The Zachariah Curtiss House is located at 2950 Nichols Avenue on the east side of the Farm Highway or Route 108 on the south side of Mischa Hill, in the village of Nichols in Trumbull, Connecticut in New England. The house was built by Zachariah II between 1721 and 1746 in the Georgian architectural style.
The Colonial American wooden post-and-beam timber frame farm house has a one and one-half story ell added in 1800. The house has the distinction of being located in four different townships in its history, but has never been moved; Stratford (1686–1725), Unity (1725–1744), North Stratford (1744–1797) and Trumbull (1797-present). It is currently in a dilapidated state awaiting demolition.

==Zachariah Curtiss==
Zachariah Curtiss, the son of William, was born in Stratford on November 14, 1659. Zachariah received division land as a part of the three mile or wood's division on November 17, 1693, that was described as lying in ye woods as you go to Captain's Farm.

==Farm Highway==
On December 7, 1696 the Farm Highway, present-day Nichols Avenue Connecticut Route 108, was laid out by the Stratford selectmen to the south side of Mischa Hill. The highway was 12 rods wide, or 198 feet, where Broadbridge Brook runs off the south side of Mischa Hill, at Zachariah Curtiss, his land, and at Captain's Farm. Broadbridge Brook runs off Mischa Hill west of the present-day intersection of Route 108 and the Merritt Parkway and flows southwesterly to Broadbridge Avenue in Stratford.
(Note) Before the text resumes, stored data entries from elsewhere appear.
Lemma findMany_In (userId : string) (t : Table) (f : Footprint) :
  In f (findMany userId t) <->
  In f t /\ user_id f = userId /\ coordinate f <> None.
Proof.
  unfold findMany. rewrite List.filter_In, andb_true_iff, String.eqb_eq.
  destruct (coordinate f); split; intros (H1 & H2 & H3); repeat split; auto; congruence.
Qed.
(** [explore-grid], for every session, body and table.  The two defensive
    answers "no grid id" and "no centre" are never given: a coordinate that
    passes the test of the bounds always has an id and a centre.  An error
    answer leaves the table as it is.  A success answer comes from a
    signed-in user and a coordinate inside the bounds, names the id of the
    cell of that coordinate, and reports a row of that user that is in the
    table afterwards; the table is unchanged, or has that row appended. *)
Theorem ExploreGrid_POST_replies (session : option string) (body : Body) (t : Table) :
  let reply := fst (ExploreGrid.POST session body t) in
  let t' := snd (ExploreGrid.POST session body t) in
  reply <> ExploreGrid.BadRequest "no grid id"
  /\ reply <> ExploreGrid.BadRequest "no centre"
  /\ (reply = ExploreGrid.Unauthorized \/ (exists message, reply = ExploreGrid.BadRequest message)
      -> t' = t)
  /\ (forall alreadyExplored n gridId c,
        reply = ExploreGrid.Explored alreadyExplored n gridId c ->
        exists userId lat0 lon0 row,
          session = Some userId /\ truthy userId = true
          /\ body_lat body = Some lat0 /\ body_lon body = Some lon0
          /\ isInTaiwanBounds lat0 lon0 = true
          /\ coordinateToGridId lat0 lon0 = Some gridId
          /\ In row t' /\ id row = n /\ user_id row = userId /\ coordinate row = c
          /\ (if alreadyExplored then t' = t else t' = (t ++ [row])%list)).
Proof.
  cbv zeta.
  assert (Err : forall (r : ExploreGrid.Reply),
             r = ExploreGrid.Unauthorized \/ r = ExploreGrid.BadRequest "invalid coordinate"
             \/ r = ExploreGrid.BadRequest "out of bounds" ->
             ExploreGrid.POST session body t = (r, t) ->
             fst (ExploreGrid.POST session body t) <> ExploreGrid.BadRequest "no grid id"
             /\ fst (ExploreGrid.POST session body t) <> ExploreGrid.BadRequest "no centre"
             /\ (fst (ExploreGrid.POST session body t) = ExploreGrid.Unauthorized
                 \/ (exists message,
                       fst (ExploreGrid.POST session body t) = ExploreGrid.BadRequest message)
                 -> snd (ExploreGrid.POST session body t) = t)
             /\ (forall alreadyExplored n gridId c,
                   fst (ExploreGrid.POST session body t)
                   = ExploreGrid.Explored alreadyExplored n gridId c ->
                   exists userId lat0 lon0 row,
                     session = Some userId /\ truthy userId = true
                     /\ body_lat body = Some lat0 /\ body_lon body = Some lon0
                     /\ isInTaiwanBounds lat0 lon0 = true
                     /\ coordinateToGridId lat0 lon0 = Some gridId
                     /\ In row (snd (ExploreGrid.POST session body t)) /\ id row = n
                     /\ user_id row = userId /\ coordinate row = c
                     /\ (if alreadyExplored
                         then snd (ExploreGrid.POST session body t) = t
                         else snd (ExploreGrid.POST session body t) = (t ++ [row])%list))).
  { intros r Hr ->. cbn [fst snd].
    split; [destruct Hr as [ -> | [ -> | -> ] ]; discriminate|].
    split; [destruct Hr as [ -> | [ -> | -> ] ]; discriminate|].
    split; [reflexivity|].
    intros a n g c H. destruct Hr as [ -> | [ -> | -> ] ]; discriminate. }
  destruct session as [userId|]; [|apply (Err ExploreGrid.Unauthorized); auto].
  destruct (truthy userId) eqn:Hu.
  2:{ apply (Err ExploreGrid.Unauthorized); [auto|].
      unfold ExploreGrid.POST. rewrite Hu. reflexivity. }
  destruct body as [[lat0|] [lon0|]];
    try (apply (Err (ExploreGrid.BadRequest "invalid coordinate")); [auto|];
         unfold ExploreGrid.POST; rewrite Hu; reflexivity).
  destruct (isInTaiwanBounds lat0 lon0) eqn:Hb.
  2:{ apply (Err (ExploreGrid.BadRequest "out of bounds")); [auto|].
      unfold ExploreGrid.POST. rewrite Hu. cbn [negb body_lat body_lon]. rewrite Hb.
      reflexivity. }
  clear Err.
  destruct (coordinateToGridId_cell _ _ Hb) as (k & j & Hk & Hj & _ & _ & E).
  change {| body_lat := Some lat0; body_lon := Some lon0 |} with (visitBody lat0 lon0).
  rewrite (ExploreGrid_POST_cell userId t lat0 lon0 k j Hu Hk Hj E).
  destruct (findFirst userId (centreKey k j) t) as [e|] eqn:F; cbn [fst snd].
  - split; [discriminate|]. split; [discriminate|]. split.
    + intros [H|[m H]]; discriminate.
    + intros a n g c [= <- <- <- <-]. apply findFirst_Some in F.
      destruct F as (F1 & F2 & F3).
      exists userId, lat0, lon0, e. cbn [body_lat body_lon visitBody]. auto 12.
  - split; [discriminate|]. split; [discriminate|]. split.
    + intros [H|[m H]]; discriminate.
    + intros a n g c [= <- <- <- <-].
      exists userId, lat0, lon0, (centreRow t userId k j).
      cbn [body_lat body_lon visitBody].
      assert (In (centreRow t userId k j) (t ++ [centreRow t userId k j])%list).
      { apply List.in_or_app. right. left. reflexivity. }
      auto 12.
Qed.

(** [explore-grid] keeps one row per cell and user.  For a signed-in user
    and two coordinates of one cell, both inside the bounds: after the
    request for the first, the request for the second answers
    [alreadyExplored: true] with the id and the coordinate text of the same
    row, and changes nothing.  The first request adds at most that one row,
    at the end of the table. *)
Theorem ExploreGrid_POST_once_per_cell (userId : string) (t : Table)
    (lat1 lon1 lat2 lon2 : number) :
  truthy userId = true ->
  isInTaiwanBounds lat1 lon1 = true ->
  coordinateToGridId lat1 lon1 = coordinateToGridId lat2 lon2 ->
  exists alreadyExplored n gridId c t1,
    ExploreGrid.POST (Some userId) (visitBody lat1 lon1) t
    = (ExploreGrid.Explored alreadyExplored n gridId (Some c), t1)
    /\ ExploreGrid.POST (Some userId) (visitBody lat2 lon2) t1
       = (ExploreGrid.Explored true n gridId (Some c), t1)
    /\ coordinateToGridId lat1 lon1 = Some gridId
    /\ (if alreadyExplored then t1 = t
        else exists row, t1 = (t ++ [row])%list /\ id row = n /\ user_id row = userId
                         /\ coordinate row = Some c).
Proof.
  intros Hu Hb E12.
  destruct (coordinateToGridId_cell _ _ Hb) as (k & j & Hk & Hj & _ & _ & E).
  assert (E2 : coordinateToGridId lat2 lon2 = Some (cellId k j)) by congruence.
  rewrite (ExploreGrid_POST_cell userId t lat1 lon1 k j Hu Hk Hj E).
  destruct (findFirst userId (centreKey k j) t) as [e|] eqn:F.
  - pose proof (findFirst_Some _ _ _ _ F) as (F1 & F2 & F3).
    exists true, (id e), (cellId k j), (centreKey k j), t.
    rewrite (ExploreGrid_POST_cell userId t lat2 lon2 k j Hu Hk Hj E2), F, F3. auto.
  - exists false, (freshId t), (cellId k j), (centreKey k j),
      (t ++ [centreRow t userId k j])%list.
    rewrite (ExploreGrid_POST_cell userId _ lat2 lon2 k j Hu Hk Hj E2).
    rewrite findFirst_app, F.
    replace (hasCoordinate userId (centreKey k j) (centreRow t userId k j)) with true
      by (symmetry; apply hasCoordinate_refl).
    repeat split; try assumption. exists (centreRow t userId k j). auto.
Qed.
The Captain the town recorder was referring to may have been Captain William Curtiss who was Captain of the first Train Band and owned a farm at Turkey Hill at this time. This hill was located two miles from the meeting house along the Farm Highway on the way north to Mischa Hill. The hill was also commonly called Second Hill, Good Hill and Grassy Hill.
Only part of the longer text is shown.